Segment Start: Record excerpts

(* ===== verification/Process.v ===== *)
(** * The running process

    The parts put together: the resolver with its HTTP client, the transport
    and the terminator are the handlers of one dispatcher, over one kernel;
    signals come between the waits.  [boot] builds the process as [main]
    does, [run] is what happens to it then. *)
From S2P Require Import Prelude.
From S2P Require Import CLib.
From S2P Require Import Exceptions.
From S2P Require Import UriParser.
From S2P Require Import EventLoop.
From S2P Require Import Transport.
From S2P Require Import Protocol.
From S2P Require Import Driver.
From S2P Require Import Resolver.
From S2P Require Import ResolverExec.
From S2P Require Import ResolverSpec.
From S2P Require Import AsyncHttp.
From S2P Require Import AsyncHttpSpec.

(** ** Definitions *)

(** The handlers in the order they register: the HTTP client is a member of
    the resolver, which [main] makes first; the terminator is made by
    [Dispatcher::loop]. *)
Definition http_handler : nat := 0.
Definition transport_handler : nat := 1.
Definition terminator_handler : nat := 2.
Definition registered_handlers : list nat := [http_handler; transport_handler; terminator_handler].

(** Libcurl after [curl_multi_init]. *)
Definition empty_view : View :=
  {| easies := ∅; slists := ∅; transfers := ∅; sockets := ∅; messages := [] |}.

(** [EventHandler()]: the base class registers with the dispatcher. *)
Definition registered_EventHandler (ep : Z) : EventHandler := set_epoll ep new_EventHandler.

(** The members of [AsyncHttpClient] before the body of its constructor. *)
Definition new_AsyncHttpClient (ep : Z) : AsyncHttpClient := {|
  base := registered_EventHandler ep; response_queue := []; respose_notifier_fd := -1;
  timer_fd := -1; still_running := 0; conns := ∅; socks := ∅; next_address := 1
|}.

Section Process.
Context {D Row C K U : Type}.
Context `{!CDriver D, !DriverFactory D Row C, !Epoll K, !KernelFds K, !Sockets K}.
Context `{!Curl U, !CurlView U, !CurlLaws U}.

(** The system clock, read by read. *)
Variable clock : nat → Z.

Abbreviation HttpClient := (@Client K U _).
Abbreviation Ev := (@event HttpClient Row).

(** [calls] records what the resolver was called with, and the states of the
    HTTP client between the calls, [receptions] what [recvfrom] returned to
    the transport; nothing depends on them. *)
Record Process : Type := {
  resolver : @Resolver D HttpClient C;
  transport : EventHandler;
  has_handler : bool;
  loop_terminator : LoopTerminator;
  clock_reads : nat;
  calls : list Ev;
  receptions : list Z
}.

Definition set_resolver (s : @Resolver D HttpClient C) (p : Process) : Process :=
  {| resolver := s; transport := transport p; has_handler := has_handler p;
     loop_terminator := loop_terminator p; clock_reads := clock_reads p; calls := calls p;
     receptions := receptions p |}.
Definition set_terminator (t : LoopTerminator) (p : Process) : Process :=
  {| resolver := resolver p; transport := transport p; has_handler := has_handler p;
     loop_terminator := t; clock_reads := clock_reads p; calls := calls p;
     receptions := receptions p |}.
Definition read_clock (n : nat) (p : Process) : Process :=
  {| resolver := resolver p; transport := transport p; has_handler := has_handler p;
     loop_terminator := loop_terminator p; clock_reads := clock_reads p + n; calls := calls p;
     receptions := receptions p |}.
Definition log_call (e : Ev) (p : Process) : Process :=
  {| resolver := resolver p; transport := transport p; has_handler := has_handler p;
     loop_terminator := loop_terminator p; clock_reads := clock_reads p;
     calls := calls p ++ [e]; receptions := receptions p |}.
Definition log_reception (ret : Z) (p : Process) : Process :=
  {| resolver := resolver p; transport := transport p; has_handler := has_handler p;
     loop_terminator := loop_terminator p; clock_reads := clock_reads p; calls := calls p;
     receptions := receptions p ++ [ret] |}.

(** The HTTP client of the resolver. *)
Definition http (p : Process) : HttpClient := http_client (waiting (resolver p)).
Definition world (p : Process) : World K U := proj1_sig (http p).

Definition put_http (c : HttpClient) (p : Process) : Process :=
  log_call (Progressed c) (set_resolver (set_client c (resolver p)) p).

(** *** The handlers *)

(** A call of the resolver. *)
Definition call_resolver (e : Ev) : stM exn Process unit := fun p =>
  let '(s, o) := run_event e (resolver p) in (log_call e (set_resolver s p), o).

(** The transport and the terminator reach the kernel. *)
Definition put_kernel (k : K) (p : Process) : Process :=
  put_http (exist _ {| client := client (world p); kernel := k; curl := curl (world p) |}
              (world_ok_kernel k (world p) (proj2_sig (http p)))) p.

#[export] Instance process_kernel : HasKernel Process K := {
  kernel_of p := kernel (world p);
  set_kernel := put_kernel
}.

(** [Resolver::on_data_received]; the clock is read when the request is made
    and when it is done. *)
#[export] Instance process_transport : TransportHandler Process := {
  on_data_received rd := fun p =>
    call_resolver (Received (clock (clock_reads p)) (clock (1 + clock_reads p)) rd) (read_clock 2 p)
}.

(** [Resolver::on_http_response_received] *)
Definition http_callback (r : HttpResponse) : stM exn Process unit := fun p =>
  call_resolver (Responded (clock (clock_reads p)) r) (read_clock 1 p).

(** [AsyncHttpClient::handle_event]; the resolver does not touch its client
    while it takes a response. *)
Definition http_event (fd events : Z) : stM exn Process bool := fun p =>
  let x := http_handle_event http_callback fd events (world p, p) in
  (put_http (exist _ (fst (fst x))
               (http_event_world http_callback fd events (world p) p (proj2_sig (http p))))
     (snd (fst x)),
   snd x ≫= fun _ => Ret false).

(** What [recvfrom] returns to [Transport::recv_data], noted. *)
Definition note_reception (fd : Z) (p : Process) : Process :=
  if (fd <? 0)%Z then p else
  let '(_, (ret, _, _, _)) := sys_recvfrom fd MSG_SZ (kernel_of p) in log_reception ret p.

(** [Transport::handle_event] *)
Definition transport_event (fd : Z) : stM exn Process bool := fun p =>
  ('(_, stop) ← Transport.handle_event (has_handler p) fd; mret stop) (note_reception fd p).

(** [LoopTerminator::handle_event] *)
Definition terminator_event : stM exn Process bool := fun p =>
  let '(k, _, stop) := terminator_handle_event eventfd_read (loop_terminator p) (kernel_of p) in
  (put_kernel k p, Ret stop).

(** *** The loop *)

(** A process, and what has left the loop by an exception, if anything. *)
Abbreviation Running := (Process * M unit)%type.

Definition can_handle (h : nat) (fd events : Z) (x : Running) : bool :=
  is_can_handle fd events
    (if (h =? http_handler)%nat then base (client (world (fst x)))
     else if (h =? transport_handler)%nat then transport (fst x)
     else lt_handler (loop_terminator (fst x))).

Definition handler_event (h : nat) (fd events : Z) : stM exn Process bool :=
  if (h =? http_handler)%nat then http_event fd events
  else if (h =? transport_handler)%nat then transport_event fd
  else terminator_event.

(** The virtual [handle_event]: an exception ends the loop as well. *)
Definition dispatch (h : nat) (fd events : Z) (x : Running) : Running * bool :=
  match handler_event h fd events (fst x) with
  | (p, Ret stop) => ((p, Ret tt), stop)
  | (p, Throw e) => ((p, Throw e), true)
  | (p, Undef) => ((p, Undef), true)
  end.

(** The loop of [Dispatcher::loop], after the terminator is made. *)
Definition dispatcher_loop (waits : list wait_result) (p : Process) : Running * bool :=
  let '(x, stopped, _) :=
    loop can_handle dispatch registered_handlers waits (p, Ret tt) in (x, stopped).

(** *** Signals *)

(** SIGHUP: [resolver::instance()->configure()]. *)
Definition on_sighup (db : M (list Row)) : stM exn Process unit := call_resolver (Reconfigured db).

(** SIGINT, SIGTERM: [dispatcher::instance()->stop()]; the cache is stopped
    by its own thread. *)
Definition dispatcher_stop : Process → Process := fun p =>
  put_kernel (fst (fire eventfd_write (loop_terminator p) (kernel_of p))) p.

(** What happens to the process while it runs: a wait of the loop ends, or a
    signal comes. *)
Inductive occurrence : Type :=
  | Woken (w : wait_result)
  | Hangup (db : M (list Row))
  | Terminate.

(** The process after a sequence of occurrences: how its loop ended, if it
    did. *)
Fixpoint run_process (l : list occurrence) (p : Process) : Running * bool :=
  match l with
  | [] => ((p, Ret tt), false)
  | o :: l =>
      match o with
      | Woken w =>
          match dispatcher_loop [w] p with
          | ((p, _), false) => run_process l p
          | x => x
          end
      | Hangup db =>
          match on_sighup db p with
          | (p, Ret _) => run_process l p
          | (p, o) => ((p, o), true)
          end
      | Terminate => run_process l (dispatcher_stop p)
      end
  end.

(** *** Start-up *)

(** The [AsyncHttpClient] of the resolver: registered, with its timer and
    its notifier, over a multi handle just made. *)
Definition make_world (ep : Z) (k : K) (u : U) : World K U :=
  fst (init_descriptors {| client := new_AsyncHttpClient ep; kernel := k; curl := u |}).

Lemma make_world_ok ep k u : view u = empty_view → world_ok (make_world ep k u).
Proof.
  intros Hu. unfold make_world.
  assert (Hw : wp init_descriptors {| client := new_AsyncHttpClient ep; kernel := k; curl := u |}
            (fun _ w => curl w = u ∧ conns (client w) = ∅ ∧ socks (client w) = ∅) (fun _ _ => False)).
  { unfold init_descriptors, init_timer, init_respose_notifier.
    apply wp_bind, wp_bind, wp_syscall. intros k1 t. apply wp_bind, wp_update, wp_bind, wp_when; intros _;
      [apply wp_bind, wp_handler_call; intros h1 k2 r1; apply wp_ret|]; apply wp_ret;
      apply wp_bind, wp_bind, wp_syscall; intros k3 n; apply wp_bind, wp_update, wp_bind, wp_when; intros _;
      try (apply wp_bind, wp_handler_call; intros h2 k4 r2; apply wp_ret); apply wp_ret; by apply wp_ret. }
  unfold wp in Hw. destruct (init_descriptors _) as [w [[]|e|]]; try done. cbn [fst].
  destruct Hw as (Hc & Hco & Hso). unfold world_ok. rewrite Hc, Hu. split; [split|split]; cbn.
  - by intros easy ?%elem_of_empty.
  - intros p i easy. unfold flights. by rewrite Hco, fmap_empty, lookup_empty.
  - by intros easy ?%elem_of_empty.
  - intros fd p. by rewrite lookup_empty.
  - intros p. rewrite Hco, Hso, !lookup_empty. by intros [[? ?]|[? ?]].
  - unfold lists_ok, header_lists. rewrite Hco, omap_empty. by split.
  - constructor.
  - constructor.
Qed.

(** [curl_multi_init] gives a handle without transfers. *)
Definition multi_handle : Type := { u : U | view u = empty_view }.

Definition make_client (ep : Z) (k : K) (u : multi_handle) : HttpClient :=
  exist _ (make_world ep k (proj1_sig u)) (make_world_ok ep k (proj1_sig u) (proj2_sig u)).

(** [resolver::instance()], the first time. *)
Definition new_Process (ep : Z) (k : K) (u : multi_handle) (c : C) : Process := {|
  resolver := new_Resolver (make_client ep k u) c; transport := new_EventHandler;
  has_handler := false; loop_terminator := {| lt_handler := new_EventHandler; event_fd := -1 |};
  clock_reads := 0; calls := []; receptions := []
|}.

(** [resolver::instance()->configure()] *)
Definition process_configure (db : M (list Row)) : stM exn Process bool := fun p =>
  let '(s, o) := configure db (resolver p) in (log_call (Reconfigured db) (set_resolver s p), o).

(** [Transport()]; [uri_c] is what the stack holds. *)
Definition make_transport (ep : Z) (bind_urls : list str) (uri_c : UriComponents)
  : stM exn Process unit := fun p =>
  match bind_endpoints bind_urls uri_c (registered_EventHandler ep) (kernel_of p) with
  | Ret (h, k, _) =>
      (put_kernel k {| resolver := resolver p; transport := h; has_handler := has_handler p;
                       loop_terminator := loop_terminator p; clock_reads := clock_reads p;
                       calls := calls p; receptions := receptions p |}, Ret tt)
  | Throw e => (p, Throw e)
  | Undef => (p, Undef)
  end.

(** [set_handler(resolver::instance())] *)
Definition set_handler (p : Process) : Process :=
  {| resolver := resolver p; transport := transport p; has_handler := true;
     loop_terminator := loop_terminator p; clock_reads := clock_reads p; calls := calls p;
     receptions := receptions p |}.

(** [LoopTerminator()], in [Dispatcher::loop]. *)
Definition make_terminator (ep : Z) (p : Process) : Process :=
  let '(t, k, _) := init_event eventfd {| lt_handler := registered_EventHandler ep; event_fd := -1 |}
                      (kernel_of p) in
  set_terminator t (put_kernel k p).

(** What [main] does with these parts before the loop waits. *)
Definition boot (ep : Z) (db : M (list Row)) (bind_urls : list str) (uri_c : UriComponents)
  : stM exn Process unit :=
  configured ← process_configure db;
  when (negb configured) (mthrow (StringExn #"can't init resolvers"));;
  make_transport ep bind_urls uri_c;;
  modify set_handler;;
  modify (make_terminator ep).
End Process.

Segment End: Record excerpts

What you are asked to do:
Print exactly the lines above, between the one holding "(** [LoopTerminator()], in" and the one holding "configured ← process_configure db;", inclusive, and nothing besides.

Answer:
(** [LoopTerminator()], in [Dispatcher::loop]. *)
Definition make_terminator (ep : Z) (p : Process) : Process :=
  let '(t, k, _) := init_event eventfd {| lt_handler := registered_EventHandler ep; event_fd := -1 |}
                      (kernel_of p) in
  set_terminator t (put_kernel k p).

(** What [main] does with these parts before the loop waits. *)
Definition boot (ep : Z) (db : M (list Row)) (bind_urls : list str) (uri_c : UriComponents)
  : stM exn Process unit :=
  configured ← process_configure db;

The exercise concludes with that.